March for Life, et al. v. Sylvia M. Burwell, et al., No. 14-CV-1149 (D.D.C. August 31, 2015) available at https://ecf.dcd.uscourts.gov/cgi-bin/show_public_doc?2014cv1149-30
Hobby Lobby took on the Affordable Care Act’s mandate that it must provide female employees certain contraceptives on religious grounds and won. March for Life, a pro-life organization, is trying to reach the same result but on different grounds: It objects to providing certain contraceptives based solely on moral grounds. And it has successfully completed the first leg of its journey.
The Affordable Care Act (ACA) exempts religious organizations, like churches and synagogues, from its mandate that employers provide certain contraceptives to female employees. On August 31, U.S. District Judge Richard J. Leon ruled that the mandate violated the equal protection clause of the Fifth Amendment because objections to contraception are “not confined to religiously affiliated employers.” March for Life, a non-profit advocacy organization, convinced the judge that the ACA’s contraceptives mandate violates the equal protection clause because it treats March for Life differently than it treats similarly situated employers.
Judge Leon reasoned that the purpose of equal protection is to keep the government from treating similarly situated individuals differently without a rational basis for doing so. The defendants—three federal agencies and their Secretaries—defended the mandate by arguing that March for Life is not similarly situated to the exempted religious organizations because it “is not religious and is not a church.” Judge Leon was less than persuaded. He explained that the question is not whether March for Life is generally similar to churches, but whether it is similarly situated with regard to providing contraceptives to its employees.
In determining whether March for Life was similarly situated, Judge Leon first made note of the federal regulation that states religious employers are exempt from the mandate because of the “unique relationship between a house of worship and its employees in ministerial positions.” He then asked what it is about that particular employment relationship that is unique in this context. He found the government’s answer—that employees of religious employers are less likely than other employees to use contraceptive services—“puzzling.” In the government’s own view, he explained, “it is not the belief or non-belief in God that warrants safe harbor” from the mandate, but rather “an employment relationship based in part on a shared objection to abortifacients;” an objection not necessarily connected to a belief in God. He noted that although moral objection to abortion is common among religiously affiliated employers, it is certainly not unique to them.

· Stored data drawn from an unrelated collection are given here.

(* ===== verification/Recovery.v ===== *)
(** Crash recovery: what [Replay] and the start of [monitor] rebuild from the
    log directory, the registry of uploaded handles across a restart, and what
    recovered records do to the log files. *)

From S2P Require Import Prelude GoStrings Ring Codec Durable WritePath Registry.
From Stdlib Require Import Ascii.
From stdpp Require Import options.

Module Recovery.
Import Codec Durable WritePath Registry.

(** ** The visitor *)

Section visitor.
Implicit Types (d : DurableBuffer) (q cs : list Content).

Lemma push_retry_ok spin n c rb q :
  Ring.ring_repr rb q →
  ∃ rb', push_retry (S spin) (S n) c rb = Ret rb' ∧
    Ring.ring_repr rb' (take (Z.to_nat (Ring.Cap rb)) (q ++ [c])) ∧
    Ring.Cap rb' = Ring.Cap rb.
Proof.
  revert rb. induction n as [|n IH]; intros rb Hr; pose proof (Ring.ring_repr_fit _ _ Hr);
    cbn [push_retry]; destruct (Ring.Push_spec spin rb q c Hr) as (rb1 & -> & Hr1 & Hc1);
    unfold Ring.bq_push in *; destruct (Z.ltb_spec (Z.of_nat (length q)) (Ring.Cap rb)); cbn in *.
  1,3: exists rb1; rewrite take_ge by (rewrite length_app; cbn; lia); done.
  - exists rb1. rewrite take_app_le, take_ge by lia. done.
  - destruct (IH rb1 Hr1) as (rb2 & -> & Hr2 & Hc2). rewrite Hc1 in *. by exists rb2.
Qed.

(** The handle counter after the records [cs]. *)
Definition bump (n : Z) (c : Content) : Z :=
  if n <=? Id (CId c) then u64 (Id (CId c) + 1) else n.

Lemma bump_spec n cs :
  0 <= n → Forall (λ c, 0 <= Id (CId c) < 2 ^ 64 - 1) cs →
  n <= foldl bump n cs ∧ Forall (λ c, Id (CId c) < foldl bump n cs) cs ∧
  (foldl bump n cs = n ∨ Exists (λ c, foldl bump n cs = Id (CId c) + 1) cs).
Proof.
  intros Hn Hcs. revert n Hn. induction Hcs as [|c cs Hc Hcs IH]; intros n Hn; cbn [foldl].
  { split_and!; [lia|constructor|by left]. }
  assert (n <= bump n c ∧ Id (CId c) < bump n c ∧ (bump n c = n ∨ bump n c = Id (CId c) + 1))
    as (? & ? & Hor).
  { unfold bump. destruct (Z.leb_spec n (Id (CId c))); [rewrite u64_small|]; lia. }
  destruct (IH (bump n c)) as (? & ? & Hor'); [lia|]. split_and!; [lia|constructor; [lia|done]|].
  rewrite Exists_cons. destruct Hor' as [->|]; [destruct Hor|]; auto.
Qed.

Lemma recovery_visitor_eq spin d c :
  recovery_visitor spin d c =
    (rb ← push_retry spin (S maxRetries) c (log d);
     Ret (set_handles (register c (handles d)) (set_log rb
            (set_nextHandle (bump (nextHandle d) c) d)), true)).
Proof. unfold recovery_visitor, bump. case_match; [done|]. by destruct d. Qed.

Lemma visit_recovery spin cs d q :
  Ring.ring_repr (log d) q →
  ∃ d', visit (recovery_visitor (S spin)) d cs = Ret d' ∧
    d' = set_nextHandle (foldl bump (nextHandle d) cs)
           (set_handles (foldl (λ m c, register c m) (handles d) cs) (set_log (log d') d)) ∧
    Ring.ring_repr (log d') (take (Z.to_nat (Ring.Cap (log d))) (q ++ cs)) ∧
    Ring.Cap (log d') = Ring.Cap (log d).
Proof.
  revert d q. induction cs as [|c cs IH]; intros d q Hr; pose proof (Ring.ring_repr_fit _ _ Hr).
  { exists d. rewrite (right_id_L [] (++)), take_ge by lia. by destruct d. }
  cbn [visit]. rewrite recovery_visitor_eq.
  destruct (push_retry_ok spin maxRetries c (log d) q Hr) as (rb & -> & Hrb & Hcap).
  cbn [mbind outcome_bind].
  destruct (IH (set_handles (register c (handles d)) (set_log rb
    (set_nextHandle (bump (nextHandle d) c) d))) _ Hrb) as (d' & E & Hd' & Hr' & Hcap').
  cbn in E, Hd', Hr', Hcap'. exists d'. rewrite Hcap in *. split_and!; [exact E|exact Hd'| |done].
  revert Hr'. destruct (decide (length (q ++ [c]) ≤ Z.to_nat (Ring.Cap (log d)))%nat) as [Hle|Hgt].
  - rewrite (take_ge (q ++ [c])) by done. by rewrite <- (assoc_L (++)).
  - rewrite length_app in Hgt. cbn in Hgt.
    assert (take (Z.to_nat (Ring.Cap (log d))) (q ++ [c]) = q) as ->.
    { rewrite take_app_le, take_ge; [done|lia..]. }
    rewrite !(take_app_le q), !take_ge by lia. done.
Qed.

(** The completion registry rebuilt from records. *)
Lemma register_lookup h cs (m : gmap Handle bool) :
  foldl (λ m c, register c m) m cs !! h =
    if decide (Exists (λ c, CId c = h ∧ Eof c = true) cs) then Some true
    else if decide (Exists (λ c, CId c = h) cs) then Some (default false (m !! h))
    else m !! h.
Proof.
  revert m. induction cs as [|c cs IH]; intros m; cbn [foldl].
  { repeat case_decide as HX; try done; by apply Exists_nil in HX. }
  rewrite IH. pose proof (Exists_cons (λ c, CId c = h ∧ Eof c = true) c cs) as X1.
  pose proof (Exists_cons (λ c, CId c = h) c cs) as X2.
  assert (register c m !! h = if decide (CId c = h) then
    Some (Eof c || default false (m !! h)) else m !! h) as ->.
  { unfold register. destruct (decide (CId c = h)) as [<-|].
    - destruct (Eof c); [by simplify_map_eq|].
      destruct (m !! CId c) as [[]|] eqn:E; cbn; simplify_map_eq; done.
    - repeat case_match; by simplify_map_eq. }
  destruct (decide (CId c = h)), (Eof c) eqn:?, (m !! h) as [[]|];
    repeat case_decide; try done; exfalso; intuition congruence.
Qed.

End visitor.

(** ** The directory *)

Section replay.
Context `{MapOrder} `{SortSlice}.

(** Every log file carries the name of its handle and holds only its records
    (a torn record at its end is not a record). *)
Definition log_dir_ok (dir : Dir) : Prop :=
  d_exists dir = true ∧
  ∀ name f, d_files dir !! name = Some f → isDownloadLogFile name = true →
    ∃ h, handle_ok h ∧ name = logFileName h ∧
      Forall (λ c, CId c = h) (file_records (content f)).

Lemma of_handle_replay d h :
  log_dir_ok (logDir d) → handle_ok h → isHandleUploaded h d = false →
  of_handle h (replay_contents no_faults d) =
    file_records (file_content (logDir d) (logFileName h)).
Proof.
  intros [Hex Hdir] Hh Hu. unfold replay_contents, read_dir. rewrite Hex. cbn [f_readdir negb orb no_faults].
  set (names := sort_slice _ _).
  assert (∀ name, name ∈ names ↔ is_Some (d_files (logDir d) !! name)) as Hnames.
  { intros name. unfold names.
    by rewrite sort_slice_perm, merge_sort_Permutation, elem_of_elements, elem_of_dom. }
  assert (NoDup names) as Hnd.
  { unfold names. rewrite sort_slice_perm, merge_sort_Permutation. apply NoDup_elements. }
  unfold of_handle. rewrite !filter_bind.
  rewrite (bind_single _ names (logFileName h) Hnd).
  - rewrite isDownloadLogFile_logFileName. cbn [f_info f_open negb orb no_faults].
    case_decide as Hin; rewrite Hnames in Hin.
    + destruct Hin as [f Hf]. unfold file_content. rewrite Hf.
      destruct (Hdir _ _ Hf (isDownloadLogFile_logFileName h)) as (h' & Hh' & E & Hall).
      apply logFileName_inj in E; [subst h'|done..].
      rewrite list_filter_filter. apply filter_all.
      eapply Forall_impl; [exact Hall|]. intros c <-. by rewrite Hu.
    + unfold file_content. destruct (d_files (logDir d) !! logFileName h) eqn:E; [|done].
      destruct Hin. by eexists.
  - intros name Hin Hne. apply Hnames in Hin as [f Hf].
    destruct (isDownloadLogFile name) eqn:Hlog; [|done]. cbn [f_info f_open negb orb no_faults].
    destruct (Hdir _ _ Hf Hlog) as (h' & Hh' & -> & Hall).
    unfold file_content. rewrite Hf, list_filter_filter.
    apply filter_none. eapply Forall_impl; [exact Hall|].
    intros c -> [-> _]. done.
Qed.

Lemma replay_handles_ok d : log_dir_ok (logDir d) → handles_ok (replay_contents no_faults d).
Proof.
  intros [Hex Hdir]. unfold replay_contents, read_dir. rewrite Hex. cbn [f_readdir negb orb no_faults].
  apply Forall_forall. intros c [_ (name & Hc & Hin)%list_elem_of_bind]%list_elem_of_filter.
  rewrite sort_slice_perm, merge_sort_Permutation, elem_of_elements, elem_of_dom in Hin.
  destruct Hin as [f Hf]. destruct (isDownloadLogFile name) eqn:Hlog; [|by inversion Hc].
  destruct (Hdir _ _ Hf Hlog) as (h & Hh & -> & Hall). unfold file_content in Hc. cbn in Hc.
  rewrite Hf in Hc. rewrite Forall_forall in Hall. by rewrite (Hall c Hc).
Qed.

Lemma replay_not_uploaded d h :
  isHandleUploaded h d = true → of_handle h (replay_contents no_faults d) = [].
Proof.
  intros Hu. unfold replay_contents, of_handle. case_match; [|done].
  rewrite list_filter_filter. apply filter_none, Forall_forall. intros c _ [<- Hc].
  by rewrite Hu in Hc.
Qed.

Lemma recover_ok spin d :
  recoveryMode (config d) = true → Ring.ring_repr (log d) [] → d_exists (logDir d) = true →
  let cs := replay_contents no_faults d in
  ∃ d', recover (S spin) no_faults d = Ret d' ∧
    d' = set_inRecovery false (set_nextHandle (foldl bump (nextHandle d) cs)
           (set_handles (foldl (λ m c, register c m) (handles d) cs) (set_log (log d') d))) ∧
    Ring.ring_repr (log d') (take (Z.to_nat (Ring.Cap (log d))) cs) ∧
    Ring.Cap (log d') = Ring.Cap (log d).
Proof.
  intros Hm Hr Hex. cbn zeta. unfold recover. rewrite Hm. cbv zeta.
  assert (replay_dir no_faults (set_inRecovery true d) = set_inRecovery true d) as ->.
  { unfold replay_dir, read_dir. cbn. by rewrite Hex. }
  change (replay_contents no_faults (set_inRecovery true d)) with (replay_contents no_faults d).
  destruct (visit_recovery spin (replay_contents no_faults d) (set_inRecovery true d) [] Hr)
    as (d1 & -> & E & Hr1 & Hc1).
  cbn [mbind outcome_bind]. eexists. split_and!; [done| |exact Hr1|exact Hc1].
  rewrite E. done.
Qed.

March for Life shares the same moral objection to abortion, but “is avowedly non-religious.” Moreover, its employees are also less likely to use contraceptives than other employees given their staunch opposition to abortion. March for Life’s employees, he explained, are therefore “identically situated” to religious organizations that are exempted from the mandate. March for Life has nevertheless been denied the exemption because it is not religious, which he found to be “nothing short of regulatory favoritism.” Indeed, if “the purpose of the religious employer exemption is, as [the government] states, to respect the anti-abortifacient tenets of an employment relationship, then it makes no rational sense—indeed, no sense whatsoever—to deny March for Life that same respect.”
Judge Leon therefore found that the mandate violates the equal protection clause of the Fifth Amendment. But he didn’t stop there. He also concluded that the mandate violates the Religious Freedom Restoration Act because it (1) puts a substantial burden on March for Life’s employees by coercing them into acting contrary to their religious beliefs, and (2) is not the least restrictive means by which the government can implement this policy. He rejected March for Life’s last argument—that the mandate also violated the free exercise clause of the First Amendment—though it was a hollow victory for the government since March for Life received the relief it sought on the other two claims.
As you might expect, Judge Leon’s ruling has been characterized as a historic victory by pro-life groups and downright wacky by pro-choice advocates, but both sides agree that the fight is not over. The U.S. Court of Appeals for the D.C. Circuit will likely get to weigh in on his reasoning, and then the losing side of that argument will almost certainly appeal to the United States Supreme Court.